Una encíclica - todavía hoy hay quien sabe estas cosas - es un documento que el Papa dirige a toda la Iglesia para sentar criterios universales. Todas las encíclicas se citan por sus dos primeras palabras: Inter mirífica, Humanae vitae, Populorum progressio, Eclesiam suam. Siempre se nombraron en latín, hasta que Francisco optó por el italiano para su Fratelli tutti y la Lautado si. Otra cosa es que la primera palabra de las encíclicas siempre se escribe con mayúscula y la segunda suele ir en minúscula. Todo esto está muy ritualizado.
La Mirari vos tiene que ver con la admiración, pero solo en el título, el resto lo destinaba el papa a condenar “horrendas” y “nauseabundas” ideas que entonces estaban en boga: disparates como la separación del Estado de la Iglesia, la legalización del divorcio, de la libertad religiosa, de la libertad de conciencia, de la libertad de imprenta, de la libertad política, de la libertad de oponerse al poder absoluto de los reyes y del vergonzoso y torpe libertinaje de muchos sacerdotes, arrastrados por el ansia de placeres, que reclamaban libertad para abandonar el celibato y poder casarse. Podríamos pensar que “Mirari vos” querría decir “admirad vosotros, o asustaos vosotros” de todos esos disparates, pero no: Gregorio XVI sospechaba que estarían asustados sus fieles por el hecho de que había tardado 18 meses en escribirles desde que fue elegido pontífice. “Mirari vos”: Es posible que “vos” (subordinada sustantiva con sujeto en acusativo) “mirari” (y verbo en infinitivo) estéis admirados, sorprendidos, extrañados, intrigados, desconcertados por el tiempo que he tardado en escribiros. Todos estos matices, y más, se contienen en el concepto de la admiración.
Por cierto, al margen de esto y hablando de Mariano Estrada, nuestro autor no tiene por qué sospechar que sus fieles lectores hayamos echado en falta este libro: al revés que lo que ocurría en 1832 con el entonces nuevo papa Gregorio, nosotros tenemos la seguridad experimental de que un nuevo libro de Estrada llega puntualmente cada año.
Huellas de admiración no es un poemario paisajístico, ni amoroso, los dos polos alrededor de los que nuestro autor suele trazar sus elipses poéticas, sino que es un paseo lineal que le ha ocupado la vida entera, leyendo y tomando notas de las grandes obras literarias de nuestro canon cultural. Tratando de adivinar el más allá que ocultan los textos y piensan sus autores. Admirando las escrituras y admirando a los escritores. Asombro, extrañeza, placer. Y siempre que ha surgido la ocasión de tener una relación personal con el autor, orgullo manifestado y explicado con detalle. De cada autor, de cada obra, Estrada Vázquez consigna las huellas que le han dejado en su propia andadura como escritor, como poeta y como persona. De ahí viene el título.
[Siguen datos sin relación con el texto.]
(* ===== verification/Extract.v ===== *)
(** Attribute extraction, [src/internal/collect/extractor.go].

    The CEL and JSONPath evaluators and the Helm release decoder are the class
    [ExtractApi]; their errors carry a message. The code's own part is the choice
    of evaluator, the handling of missing and failing attributes, and the
    reduction of evaluation errors to fixed classes. *)

From S2P Require Import Prelude GoStrings Values Api.

Definition celPrefix : string := "cel:".
Definition HelmReleasePathPrefix : string := "helm:release.".

(** A CEL value by what its [Value()] gives: null, a scalar, a [map[string]any] or
    [[]any] of the object it was evaluated on, or a value of another Go type, such as
    bytes, a timestamp, and the [[]ref.Val] or [map[ref.Val]ref.Val] of a list or map
    that the expression builds. *)
Inductive cel_value :=
  | CelNull
  | CelNative (v : value)
  | CelOther (json : option string).

(** [xcel_compile] is [Env.Compile] followed by [Env.Program]; [xcel_eval] gives
    the value or the evaluation error's message. [jp_find] is [FindResults]. *)
Class ExtractApi := {
  xcel_program : Type;
  xcel_compile : string → result string xcel_program;
  xcel_eval : xcel_program → object → result string cel_value;
  jsonpath : Type;
  jp_parse : string → result string jsonpath;
  jp_find : jsonpath → object → result string (list (list value));
  extractHelmReleaseField : object → string → result string (option value);
}.

(** The error returns of [extractOne]. *)
Inductive extract_error :=
  | ErrEmptyPath
  | ErrEmptyCEL
  | ErrCompileCEL (msg : string)
  | ErrEvalCEL (class : string)
  | ErrParseJSONPath (msg : string)
  | ErrEvalJSONPath (class : string)
  | ErrHelm (msg : string).

(** [fmt.Errorf("attribute %q: %w", ...)]. *)
Record attribute_error := mkAttributeError { err_attribute : string; err_cause : extract_error }.

(** Go: internal/collect/extractor.go:157-184 [celEvalErrorClasses] *)
Definition celEvalErrorClasses : list (string * string) :=
  [("no such key", "no such key");
   ("no such attribute", "no such attribute");
   ("no such overload", "no matching overload (type mismatch)");
   ("type conversion error", "type conversion error");
   ("timestamp", "invalid timestamp");
   ("duration", "invalid duration");
   ("division by zero", "division by zero");
   ("modulus by zero", "modulus by zero");
   ("out of bounds", "index out of bounds");
   ("out of range", "index out of bounds");
   ("unsupported index type", "unsupported index type");
   ("regexp", "invalid regular expression");
   ("overflow", "numeric overflow")].

(** Go: internal/collect/extractor.go:186-191 [jsonPathEvalErrorClasses] *)
Definition jsonPathEvalErrorClasses : list (string * string) :=
  [("cannot be filtered", "filter applied to a non-list value");
   ("incompatible types for comparison", "incompatible types for comparison");
   ("out of bounds", "array index out of bounds");
   ("is not array or slice", "index applied to a non-list value")].

Definition unclassified : string :=
  "unclassified (details withheld; they may contain resource data)".

(** Go: internal/collect/extractor.go:201-210 [classifyEvalError] *)
Fixpoint classifyEvalError (msg : string) (classes : list (string * string)) : string :=
  match classes with
  | [] => unclassified
  | (m, c) :: classes => if contains msg m then c else classifyEvalError msg classes
  end.

(** Go: internal/collect/extractor.go:193-195 [classifyCELEvalError] *)
Definition classifyCELEvalError (msg : string) : string :=
  "evaluation error: " +:+ classifyEvalError msg celEvalErrorClasses.

(** Go: internal/collect/extractor.go:197-199 [classifyJSONPathEvalError] *)
Definition classifyJSONPathEvalError (msg : string) : string :=
  "evaluation error: " +:+ classifyEvalError msg jsonPathEvalErrorClasses.

(** Go: internal/collect/extractor.go:212-214 [isJSONPathNotFound] *)
Definition isJSONPathNotFound (msg : string) : bool := contains msg "is not found".

(** Go: internal/collect/extractor.go:82-88 [normalizeJSONPath] *)
Definition normalizeJSONPath (path : string) : string :=
  match cut_prefix "$." path with
  | Some rest => "{." +:+ rest +:+ "}"
  | None => path
  end.

Section extract.
Context `{!ExtractApi}.

(** A nil result is [Ok None].
    Go: internal/collect/extractor.go:90-120 [evalJSONPath] *)
Definition evalJSONPath (obj : object) (path : string) : result extract_error (option value) :=
  match jp_parse path with
  | Err msg => Err (ErrParseJSONPath msg)
  | Ok jp =>
      match jp_find jp obj with
      | Err msg => if isJSONPathNotFound msg then Ok None
                   else Err (ErrEvalJSONPath (classifyJSONPathEvalError msg))
      | Ok [] | Ok ([] :: _) => Ok None
      | Ok ([v] :: _) => Ok (match v with VNull => None | _ => Some v end)
      | Ok (vs :: _) => Ok (Some (VList vs))
      end
  end.

(** [None] is nil.
    Go: internal/collect/extractor.go:149-155 [celValueToGo] *)
Definition celValueToGo (val : cel_value) : option value :=
  match val with
  | CelNull => None
  | CelNative v => Some v
  | CelOther json => Some (VOther json)
  end.

(** Go: internal/collect/extractor.go:122-147 [evalCEL] *)
Definition evalCEL (obj : object) (expr : string) : result extract_error (option value) :=
  let expr := trim_space expr in
  if decide (expr = "") then Err ErrEmptyCEL
  else
    match xcel_compile expr with
    | Err msg => Err (ErrCompileCEL msg)
    | Ok prg =>
        match xcel_eval prg obj with
        | Err msg => Err (ErrEvalCEL (classifyCELEvalError msg))
        | Ok v => Ok (celValueToGo v)
        end
    end.

(** Go: internal/collect/extractor.go:65-80 [extractOne] *)
Definition extractOne (obj : object) (path : string) : result extract_error (option value) :=
  let path := trim_space path in
  if decide (path = "") then Err ErrEmptyPath
  else if has_prefix celPrefix path then evalCEL obj (trim_prefix celPrefix path)
  else if has_prefix HelmReleasePathPrefix path then
    match extractHelmReleaseField obj path with Err msg => Err (ErrHelm msg) | Ok v => Ok v end
  else evalJSONPath obj (normalizeJSONPath path).

(** The loop of [Extract]; a nil value of a required attribute is stored as nil. *)
Fixpoint extract_from (obj : object) (attrs : list AttributeSpec) (results : list (string * value)) :
    result attribute_error (list (string * value)) :=
  match attrs with
  | [] => Ok results
  | attr :: attrs =>
      match extractOne obj (attr_Path attr) with
      | Err e => if attr_Optional attr then extract_from obj attrs results
                 else Err (mkAttributeError (attr_Name attr) e)
      | Ok None => if attr_Optional attr then extract_from obj attrs results
                   else extract_from obj attrs (assoc_set (attr_Name attr) VNull results)
      | Ok (Some v) => extract_from obj attrs (assoc_set (attr_Name attr) v results)
      end
  end.

(** Go: internal/collect/extractor.go:38-63 [Extract] *)
Definition Extract (obj : object) (attrs : list AttributeSpec) :
    result attribute_error (list (string * value)) :=
  extract_from obj attrs [].

(** * Lemmas *)

Lemma classifyEvalError_fixed msg classes :
  classifyEvalError msg classes ∈ unclassified :: classes.*2.
Proof.
  induction classes as [|[m c] classes IH]; [by left|]. cbn [classifyEvalError].
  destruct (contains msg m).
  - right. by left.
  - apply elem_of_cons in IH as [->|IH]; [by left|right; by right].
Qed.

(** What an attribute contributes when it does not fail. *)
Definition contribution (obj : object) (attr : AttributeSpec) : option value :=
  match extractOne obj (attr_Path attr) with
  | Err _ => None
  | Ok None => if attr_Optional attr then None else Some VNull
  | Ok (Some v) => Some v
  end.

(** A required attribute whose evaluation fails. *)
Definition fails (obj : object) (attr : AttributeSpec) : bool :=
  negb (attr_Optional attr) && negb (is_ok (extractOne obj (attr_Path attr))).

(** The value the last contributing attribute of that name leaves. *)
Fixpoint last_contribution (obj : object) (name : string) (attrs : list AttributeSpec)
    (init : option value) : option value :=
  match attrs with
  | [] => init
  | a :: attrs =>
      last_contribution obj name attrs
        (if decide (attr_Name a = name) then
           match contribution obj a with Some v => Some v | None => init end
         else init)
  end.

Lemma extract_from_ok obj attrs results out name :
  extract_from obj attrs results = Ok out →
  assoc_get name out = last_contribution obj name attrs (assoc_get name results) ∧
  Forall (λ a, fails obj a = false) attrs.
Proof.
  revert results. induction attrs as [|a attrs IH]; intros results Hok; simpl in Hok.
  { simplify_eq. by split. }
  cbn [last_contribution]. unfold contribution, fails.
  assert (∀ v, assoc_get name (assoc_set (attr_Name a) v results) =
    if decide (attr_Name a = name) then Some v else assoc_get name results) as Hset.
  { intros v. case_decide as Hn; [subst name; by rewrite assoc_get_set|by rewrite assoc_get_set_ne]. }
  destruct (extractOne obj (attr_Path a)) as [[v|]|e] eqn:He.
  - apply IH in Hok as [-> Hall]. rewrite Hset. split; [by case_decide|].
    constructor; [by rewrite He, andb_false_r|done].
  - destruct (attr_Optional a) eqn:Ho; apply IH in Hok as [-> Hall].
    + split; [by case_decide|]. constructor; [by rewrite Ho|done].
    + rewrite Hset. split; [by case_decide|]. constructor; [by rewrite He, andb_false_r|done].
  - destruct (attr_Optional a) eqn:Ho; [|done]. apply IH in Hok as [-> Hall].
    split; [by case_decide|]. constructor; [by rewrite Ho|done].
Qed.

Lemma extract_from_err obj attrs results e :
  extract_from obj attrs results = Err e →
  ∃ a, a ∈ attrs ∧ fails obj a = true ∧ err_attribute e = attr_Name a ∧
       extractOne obj (attr_Path a) = Err (err_cause e).
Proof.
  revert results. induction attrs as [|a attrs IH]; intros results Herr; simpl in Herr; [done|].
  destruct (extractOne obj (attr_Path a)) as [[v|]|c] eqn:He.
  - apply IH in Herr as (b & ? & ?). exists b. split; [by right|done].
  - destruct (attr_Optional a); apply IH in Herr as (b & ? & ?); exists b; (split; [by right|done]).
  - destruct (attr_Optional a) eqn:Ho.
    + apply IH in Herr as (b & ? & ?). exists b. split; [by right|done].
    + simplify_eq. exists a. unfold fails. rewrite Ho, He. split_and!; try done. by left.
Qed.
End extract.

(** * Properties *)

(** Extraction is all-or-nothing for required attributes: it fails exactly
    when some required attribute's evaluation fails (naming the attribute and its
    error); otherwise every name holds the value of the last attribute of that
    name that produced one, a required attribute without a value is present as
    nil and an optional one is absent. *)
Theorem extract_all_or_nothing `{!ExtractApi} obj attrs :
  match Extract obj attrs with
  | Err e =>
      ∃ a, a ∈ attrs ∧ fails obj a = true ∧ err_attribute e = attr_Name a ∧
           extractOne obj (attr_Path a) = Err (err_cause e)
  | Ok out =>
      Forall (λ a, fails obj a = false) attrs ∧
      ∀ name, assoc_get name out = last_contribution obj name attrs None
  end.
Proof.
  unfold Extract. destruct (extract_from obj attrs []) as [out|e] eqn:He.
  - split; [by eapply (extract_from_ok _ _ _ _ ""), He|]. intros name.
    by eapply extract_from_ok in He as [-> _].
  - by eapply extract_from_err.
Qed.

(** Evaluation errors cannot leak resource data: whatever message the CEL or
    JSONPath evaluator produced, the error an extraction reports is one of a
    fixed list of texts that does not depend on the object. *)
Theorem eval_errors_are_fixed `{!ExtractApi} obj path e class :
  extractOne obj path = Err e → e = ErrEvalCEL class ∨ e = ErrEvalJSONPath class →
  class ∈ (λ c, "evaluation error: " +:+ c) <$>
    (unclassified :: celEvalErrorClasses.*2 ++ jsonPathEvalErrorClasses.*2).
Proof.
  intros He Hcls.
  assert (∃ msg, class = classifyCELEvalError msg ∨ class = classifyJSONPathEvalError msg) as [msg Hm].
  { revert He. unfold extractOne, evalCEL, evalJSONPath.
    repeat case_match; intros ?; destruct Hcls; simplify_eq; eauto. }
  destruct Hm as [->| ->]; unfold classifyCELEvalError, classifyJSONPathEvalError;
    apply (list_elem_of_fmap_2 (λ c, "evaluation error: " +:+ c)).
  - pose proof (classifyEvalError_fixed msg celEvalErrorClasses) as Hf.
    apply elem_of_cons in Hf as [->|Hf]; [by left|]. right. apply elem_of_app. by left.
  - pose proof (classifyEvalError_fixed msg jsonPathEvalErrorClasses) as Hf.
    apply elem_of_cons in Hf as [->|Hf]; [by left|]. right. apply elem_of_app. by right.
Qed.

(** An evaluator whose only error quotes the object, for evaluating the model. *)
Definition demo_extract : ExtractApi := {|
  xcel_program := string;
  xcel_compile e := Ok e;
  xcel_eval e o := Ok (from_option CelNative CelNull (assoc_get e o));
  jsonpath := string;
  jp_parse p := Ok p;
  jp_find p o := match assoc_get p o with
                 | Some v => Ok [[v]]
                 | None => Err "map[password:hunter2] is not array or slice"
                 end;
  extractHelmReleaseField o p := Err "not a helm release";
|}.

Lemma eval_errors_are_fixed_witness :
  let _ := demo_extract in
  let e := "evaluation error: index applied to a non-list value" in
  extractOne [] "spec" = Err (ErrEvalJSONPath e) ∧
  e ∈ (λ c, "evaluation error: " +:+ c) <$>
    (unclassified :: celEvalErrorClasses.*2 ++ jsonPathEvalErrorClasses.*2).
Proof.
  intros D e. split; [reflexivity|].
  apply (eval_errors_are_fixed [] "spec" (ErrEvalJSONPath e) e); [reflexivity|by right].
Defined.
Definition web : object :=
  [("name", VString "web"); ("namespace", VString "team"); ("uid", VString "u1"); ("app", VString "web");
   ("spec", VMap [("password", VString "hunter2"); ("image", VString "nginx")])].

Definition cluster : option (option (list (string * NamespaceMeta))) := Some (Some [("team", empty_meta)]).
Definition no_ceiling : RegisterTargetOptions := mkRegisterOptions (mkScopeCeiling [] []) [].
Definition gvr : GroupVersionResource := mkGVR "" "v1" "Pod".
Definition render (err : attribute_error) : string := err_attribute err.

Definition registered : EngineState :=
  (RegisterTarget cluster (pods None []) profile no_ceiling (NewEngine Store.NewStore)).2.

Definition collected : EngineState :=
  processDispatch render (λ _, Some true) gvr (ObjUnstructured web) false registered.

Lemma collected_reachable : reachable render (mkSystem collected [] [mkWorker gvr web false []]).
Proof.
  eapply rtc_l.
  { apply (step_register render _ _ _ cluster (pods None []) profile no_ceiling
      (RegisterTarget cluster (pods None []) profile no_ceiling (NewEngine Store.NewStore)).1 registered);
      reflexivity. }
  eapply rtc_l; [by apply (step_dispatch_begin render _ _ _ gvr (ObjUnstructured web) web false)|].
  destruct (states_for gvr registered) as [|st [|]] eqn:Hst; [vm_compute in Hst; discriminate Hst| |vm_compute in Hst; discriminate Hst].
  eapply rtc_l; [apply (step_dispatch_target render _ _ [] [] gvr web false st [] (Some true))|].
  unfold collected, processDispatch. simpl toUnstructured. cbv iota. rewrite Hst. apply rtc_refl.
Qed.

Definition collected_row : Item :=
  mkItem "team" "pods" "team" "web" "" "v1" "Pod" "u1"
    (Some [("spec", VMap [("password", redactedValue); ("image", VString "nginx")])]).

Lemma collected_rows : rows (estore collected) !! ("team", "pods", "u1") = Some collected_row.
Proof. vm_compute. reflexivity. Qed.

Lemma no_orphan_rows_witness : is_Some (targets collected !! "team/pods").
Proof.
  apply (no_orphan_rows render (mkSystem collected [] [mkWorker gvr web false []]) "team" "pods" "u1" collected_row
    collected_reachable eq_refl collected_rows).
Defined.

Lemma stored_rows_are_scrubbed_witness :
  let v := VMap [("password", redactedValue); ("image", VString "nginx")] in
  secret_free [] v ∨
  ∃ root g, secret_free [] (VMap root) ∧ v = VMap (stampCollectedGeneration root g).
Proof.
  intros v.
  apply (stored_rows_are_scrubbed render (mkSystem collected [] [mkWorker gvr web false []]) "team" "pods" "u1"
    collected_row [("spec", v)] "spec" v collected_reachable collected_rows eq_refl). by left.
Defined.

Lemma dispatch_reaches_targets_witness :
  states_for gvr collected ≡ₚ filter (λ st, state_gvr st = gvr) (map_to_list (targets collected)).*2 ∧
  length (states_for gvr collected) = 1.
Proof.
  split; [|vm_compute; reflexivity].
  apply (dispatch_reaches_targets render (mkSystem collected [] [mkWorker gvr web false []]) gvr collected_reachable).
Defined.

(** The same target under a ceiling. *)
Definition team_ceiling : RegisterTargetOptions := mkRegisterOptions (mkScopeCeiling ["team"] []) [].

Lemma ceiling_fails_closed_witness :
  permitted (opt_ScopeCeiling team_ceiling) (target_Filter (target_Spec (pods None []))) (mkNamespaceDefaults [] [])
    (resource_namespace web).
Proof.
  pose (r := RegisterTarget cluster (pods None []) profile team_ceiling (NewEngine Store.NewStore)).
  destruct (targets r.2 !! "team/pods") as [st|] eqn:Hst; [|vm_compute in Hst; discriminate Hst].
  refine (proj2 (ceiling_fails_closed cluster (pods None []) profile team_ceiling (NewEngine Store.NewStore)
    (Some (gvr, true)) r.2 st eq_refl _ Hst gvr web r.2 _) eq_refl eq_refl).
  - vm_compute. reflexivity.
  - vm_compute in Hst. injection Hst as <-. vm_compute. reflexivity.
Defined.

(** Without a ceiling an empty namespace set is not empty: a target that excludes
    the only namespace of the cluster is registered with no effective namespace,
    and then accepts the objects of the namespace it excludes, because the
    fallback consults the namespace selector alone. *)
Example excluded_namespace_collected :
  let target := pods None ["team"] in
  let e := (RegisterTarget cluster target profile no_ceiling (NewEngine Store.NewStore)).2 in
  (effective_for cluster target no_ceiling (NewEngine Store.NewStore)).1 = [] ∧
  ∃ st, states_for gvr e = [st] ∧ matchesTarget st gvr web e = targetMatchAccepted.
Proof.
  intros target e. split; [vm_compute; reflexivity|].
  destruct (states_for gvr e) as [|st [|]] eqn:Hst; vm_compute in Hst; simplify_eq.
  eexists. split; [reflexivity|]. vm_compute. reflexivity.
Qed.
(** A map that a CEL expression builds, here one with the key [password], is of a Go
    type the scrubber does not read and the JSON encoder refuses: the row is stored
    as it is, and no envelope can hold it. *)
#[local] Instance building_extract : ExtractApi := {|
  xcel_program := string; xcel_compile e := Ok e; xcel_eval _ _ := Ok (CelOther None);
  jsonpath := string; jp_parse p := Ok p; jp_find _ _ := Ok []; extractHelmReleaseField _ _ := Err "not a helm release";
|}.

Example built_map_unscrubbed :
  let profile := mkKollectProfile "team" "p" 1
    (mkKollectProfileSpec pod [mkAttributeSpec "login" "cel:{'password': object.spec.password}" "" false] None []) in
  let e := (RegisterTarget cluster (pods None []) profile no_ceiling (NewEngine Store.NewStore)).2 in
  let e := processDispatch render (λ _, Some true) gvr (ObjUnstructured web) false e in
  (Attributes <$> rows (estore e) !! ("team", "pods", "u1")) = Some (Some [("login", VOther None)]) ∧
  (rows (estore e) !! ("team", "pods", "u1") ≫= json_item) = None.
Proof. vm_compute. split; reflexivity. Qed.
End EngineDemo.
También hay huellas del mundo de la música y del pensamiento filosófico, pero la última figura del listado es alguien diferente, es su hermana mayor, Antonia, monja misionera, cuya trayectoria filantrópica considera Estrada digna de una admiración especial: “Si a alguien admiro yo de verdad”, dice, “esa es mi hermana Antonia”. También es mi reseña favorita, porque con Antonia la admiración de Estrada se me antoja un sentimiento especialmente real y sincero.
Quiero seguir profundizando en el concepto de la admiración. Antes de que algunas cosas nos den la oportunidad de que las admiremos, primero estamos obligados a mirarlas. Y antes incluso de eso, hay que verlas. Es que en esto somos tan especiales que la mayor parte de la realidad nos pasa desapercibida. La realidad está ahí, sí, pero pasamos por delante sin hacerle caso. Las cosas, las personas, los compañeros, los otros, lo otro, los maravillosos contenidos de cada estantería de las librerías están ahí, pero ni caso. Si no lo ves, no lo miras y, si no lo miras, no lo admiras.
Hay una expresión venezolana o quizá colombiana que se usa cuando una persona le pide a otra que le haga un poco de caso: “¡Párame bolas!”, dicen. Si la realidad pudiera gritar diría lo mismo a nuestros sentidos (“Párame bolas”), porque se discute si es cierto que hombres y mujeres usamos o no usamos toda la maquinaria de nuestro cerebelo y toda su capacidad de establecer conexiones nerviosas para el conocimiento. O si, por el contrario, dejamos que se nos vaya sin estrenar a la sepultura el 90% de nuestra masa cerebral.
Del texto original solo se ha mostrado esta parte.